If Debussy’s prelude marked the advent of musical modernism, Beethoven’s “Eroica” Symphony gave us our first glimpse of Romanticism. While Ortega considered Debussy’s music exclusive to a cultivated audience, he thought democracy and Romanticism closely related. And it is true that democratic movements in Europe inspired Beethoven. He dedicated the symphony to Napoleon, only to destroy the dedication when Napoleon declared himself emperor. But the “Eroica” has as much of what Ortega called “high noon of the intellect” as the work of Debussy, if not more. Salonen and the orchestra showed great dynamic control and precision in the first movement. Salonen, too, set a disciplined tempo.

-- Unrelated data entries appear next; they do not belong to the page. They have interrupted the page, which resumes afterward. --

(* ===== verification/RtmpSessionProofs.v ===== *)
(** * RTMP sessions: safety, termination and forwarding

    [NoFuel] follows the loops of the session down to the chunk decoder and
    shows that none runs out of fuel; [SessionLemmas] has the invariants of the
    session state over every sequence of socket outcomes; [SessionProps] the
    properties. *)

From Stdlib Require Import Strings.String.
From stdpp Require Import base list numbers gmap.
From Stdlib Require Import Strings.Byte.
From S2P Require Import Prelude Io BytesCursor Amf0 RtmpChunk RtmpChunkDecode RtmpChunkRoundTrip.
From S2P Require Import RtmpMessages RtmpHandshake RtmpSession.

(** ** Programs that do not run out of fuel *)

Module NoFuel.

Definition nofuel {S E A} (m : M S E A) : Prop := forall s, fst (m s) <> Fuel.

Create HintDb nofuel.

Section monad.
Context {S E : Type}.

Lemma nofuel_ret {A} (a : A) : nofuel (S := S) (E := E) (ret a).
Proof. done. Qed.

Lemma nofuel_throw {A} (e : E) : nofuel (S := S) (A := A) (throw e).
Proof. done. Qed.

Lemma nofuel_get : nofuel (S := S) (E := E) get.
Proof. done. Qed.

Lemma nofuel_modify (f : S -> S) : nofuel (E := E) (modify f).
Proof. done. Qed.

Lemma nofuel_unwrap {A} (o : option A) : nofuel (S := S) (E := E) (unwrap o).
Proof. by destruct o. Qed.

Lemma nofuel_bind {A B} (m : M S E A) (k : A -> M S E B) :
  nofuel m -> (forall a, nofuel (k a)) -> nofuel (bind m k).
Proof.
  intros Hm Hk s. unfold bind. specialize (Hm s).
  destruct (m s) as [[a|e| |] s1]; try done. apply Hk.
Qed.

Lemma nofuel_if {A} (b : bool) (m n : M S E A) : nofuel m -> nofuel n -> nofuel (if b then m else n).
Proof. by destruct b. Qed.

Lemma nofuel_map_err {E' A} (f : E -> E') (m : M S E A) : nofuel m -> nofuel (map_err f m).
Proof. intros Hm s. unfold map_err. specialize (Hm s). by destruct (m s) as [[] ?]. Qed.

Lemma nofuel_zoom {T A} (g : S -> T) st (m : M T E A) : nofuel m -> nofuel (zoom g st m).
Proof. intros Hm s. unfold zoom. specialize (Hm (g s)). by destruct (m (g s)) as [[] ?]. Qed.

Lemma nofuel_in_vec {E'} (m : M (list byte) E' unit) : nofuel m -> nofuel (S := S) (ProtocolControl.in_vec m).
Proof. intros Hm s. unfold ProtocolControl.in_vec. specialize (Hm []). by destruct (m []) as [[] ?]. Qed.

Lemma nofuel_expect {E' A} (m : M S E A) : nofuel m -> nofuel (E := E') (ProtocolControl.expect m).
Proof. intros Hm s. unfold ProtocolControl.expect. specialize (Hm s). by destruct (m s) as [[] ?]. Qed.
End monad.

#[export] Hint Resolve nofuel_ret nofuel_throw nofuel_get nofuel_modify nofuel_unwrap nofuel_bind nofuel_if
  nofuel_map_err nofuel_zoom nofuel_in_vec nofuel_expect : nofuel.

Section writers.
Context `{BO : ByteOrder}.

Lemma nofuel_write_all bs : nofuel (write_all (W := list byte) bs).
Proof. done. Qed.
#[local] Hint Resolve nofuel_write_all : nofuel.

Lemma nofuel_write_uint e n z : nofuel (write_uint (W := list byte) e n z).
Proof. unfold write_uint. auto with nofuel. Qed.
#[local] Hint Resolve nofuel_write_uint : nofuel.

Lemma nofuel_put_u n z : nofuel (Amf0Encoder.put_u (W := list byte) n z).
Proof. unfold Amf0Encoder.put_u. auto with nofuel. Qed.

Lemma nofuel_put_all bs : nofuel (Amf0Encoder.put_all (W := list byte) bs).
Proof. unfold Amf0Encoder.put_all. auto with nofuel. Qed.
#[local] Hint Resolve nofuel_put_u nofuel_put_all : nofuel.

Lemma nofuel_encode_object_with (enc : Amf0Value.t -> M (list byte) Amf0WriteError unit) ps :
  Forall (fun p => nofuel (enc p.2)) ps -> nofuel (Amf0Encoder.encode_object_with enc ps).
Proof.
  intros Hps. unfold Amf0Encoder.encode_object_with, Amf0Encoder.object_eof.
  apply nofuel_bind; [auto with nofuel|]. intros _. apply nofuel_bind; [|auto with nofuel].
  induction Hps as [|[k v] ps Hv Hps IH]; cbn [Amf0Encoder.encode_properties]; auto 10 with nofuel.
Qed.

Lemma nofuel_encode v : nofuel (Amf0Encoder.encode (W := list byte) v).
Proof.
  induction v as [n|b|s|ps IH| | |s] using Amf0Value.t_ind'; cbn [Amf0Encoder.encode]; auto with nofuel.
  - unfold Amf0Encoder.encode_number. auto with nofuel.
  - unfold Amf0Encoder.encode_bool. auto with nofuel.
  - unfold Amf0Encoder.encode_string. auto with nofuel.
  - by apply nofuel_encode_object_with.
  - unfold Amf0Encoder.encode_null. auto with nofuel.
Qed.

Lemma nofuel_encode_string s : nofuel (Amf0Encoder.encode_string (W := list byte) s).
Proof. apply (nofuel_encode (Amf0Value.String s)). Qed.
Lemma nofuel_encode_number n : nofuel (Amf0Encoder.encode_number (W := list byte) n).
Proof. apply (nofuel_encode (Amf0Value.Number n)). Qed.
Lemma nofuel_encode_null : nofuel (Amf0Encoder.encode_null (W := list byte)).
Proof. apply (nofuel_encode Amf0Value.Null). Qed.
Lemma nofuel_encode_object ps : nofuel (Amf0Encoder.encode_object (W := list byte) ps).
Proof. apply (nofuel_encode (Amf0Value.Object ps)). Qed.

(** A chunk encoder whose chunk size is positive stops. *)
Lemma nofuel_write_basic_header fmt csid : nofuel (ChunkEncoder.write_basic_header (W := list byte) fmt csid).
Proof. unfold ChunkEncoder.write_basic_header, ChunkEncoder.put_be. cbv zeta. auto 10 with nofuel. Qed.

Lemma nofuel_write_ext ts : nofuel (ChunkEncoder.write_extened_timestamp (W := list byte) ts).
Proof. unfold ChunkEncoder.write_extened_timestamp, ChunkEncoder.put_be. auto with nofuel. Qed.
#[local] Hint Resolve nofuel_write_basic_header nofuel_write_ext : nofuel.

Lemma nofuel_write_message_header mh : nofuel (ChunkEncoder.write_message_header (W := list byte) mh).
Proof.
  unfold ChunkEncoder.write_message_header, ChunkEncoder.put_be, ChunkEncoder.put_le. cbv zeta.
  auto 10 with nofuel.
Qed.
#[local] Hint Resolve nofuel_write_message_header : nofuel.

Lemma nofuel_write_payload e csid mh fuel : forall pl, 1 <= ChunkEncoder.chunk_size e -> (length pl < fuel)%nat ->
  nofuel (ChunkEncoder.write_payload (W := list byte) e csid mh fuel pl).
Proof.
  induction fuel as [|fuel IH]; intros pl He Hl; [lia|]. cbn [ChunkEncoder.write_payload].
  destruct pl as [|b pl]; [done|]. cbv zeta. unfold ChunkEncoder.put_all.
  apply nofuel_bind; [auto with nofuel|]. intros _. apply nofuel_bind.
  - destruct (drop _ _); auto with nofuel.
  - intros _. apply IH; [done|]. rewrite length_drop.
    destruct (Z.ltb_spec (ChunkEncoder.chunk_size e) (blen (b :: pl))); unfold blen in *; simpl in *; lia.
Qed.

Lemma nofuel_write_chunk e ch : 1 <= ChunkEncoder.chunk_size e ->
  nofuel (ChunkEncoder.write_chunk (W := list byte) e ch).
Proof.
  intros He. unfold ChunkEncoder.write_chunk. apply nofuel_bind; [auto with nofuel|]. intros _.
  apply nofuel_bind; [auto with nofuel|]. intros _. apply nofuel_write_payload; [done|lia].
Qed.
End writers.

#[export] Hint Resolve nofuel_write_uint nofuel_encode_string nofuel_encode_number nofuel_encode_null
  nofuel_encode_object nofuel_write_chunk : nofuel.

End NoFuel.

(** ** The session invariant *)

Module SessionLemmas.
Import Session NoFuel ChunkDecoderLemmas.

(** Relative to the answers [R0] the owner will give to publish requests: the
    chunk decoder is within its bounds, the chunk encoder makes progress, and
    an id stands for an accepted request; publishing, and data sent, imply
    an id. *)
Record inv (R0 : list PublishReply) (s : t) : Prop := {
  inv_decoder : wf (chunk_decoder s);
  inv_encoder : 1 <= ChunkEncoder.chunk_size (chunk_encoder s);
  inv_replies : exists used, R0 = used ++ replies (publish_request_producer s);
  inv_uid : forall u, uid s = Some u -> Accepted u ∈ R0;
  inv_requests : uid s <> None -> requests (publish_request_producer s) <> [] /\ app_name s <> None;
  inv_publishing : is_publishing s = true -> uid s <> None;
  inv_sent : sent (data_producer s) <> [] -> uid s <> None;
}.

Section session.
Context `{BO : ByteOrder} `{HM : HmacSha256} `{EN : Environment}.
Variable R0 : list PublishReply.

(** [good m]: from a state with the invariant, [m] stops in one. *)
Definition good {A} (m : SM A) : Prop := forall s, inv R0 s ->
  match m s with (Fuel, _) => False | (_, s') => inv R0 s' end.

He focused more on the symphony’s classical inheritance than on any excess of emotion. The orchestra took the second movement at a dignified tempo, emphasizing its tragic character. They gave the music a nobility of feeling that suggested it could have been the template for the grand Wagnerisms later in the century. It is, however, deeply reasoned music. Beethoven asks us to focus as much on his ideas as on their expression. As democratic as his political impulses may have been, the “Eroica” shares little of Dessner’s populism or Debussy’s sensuality. Artists have long had to contend with this balance between the demands of the craft and their audience. In this program, Salonen and the orchestra articulated three responses to one of art’s perennial problems: how much evolution, or even “dehumanization,” an audience will allow. But in 2025, with Dessner, Debussy, and Beethoven, we don’t hear populism, dehumanization, or revolution—we hear only music.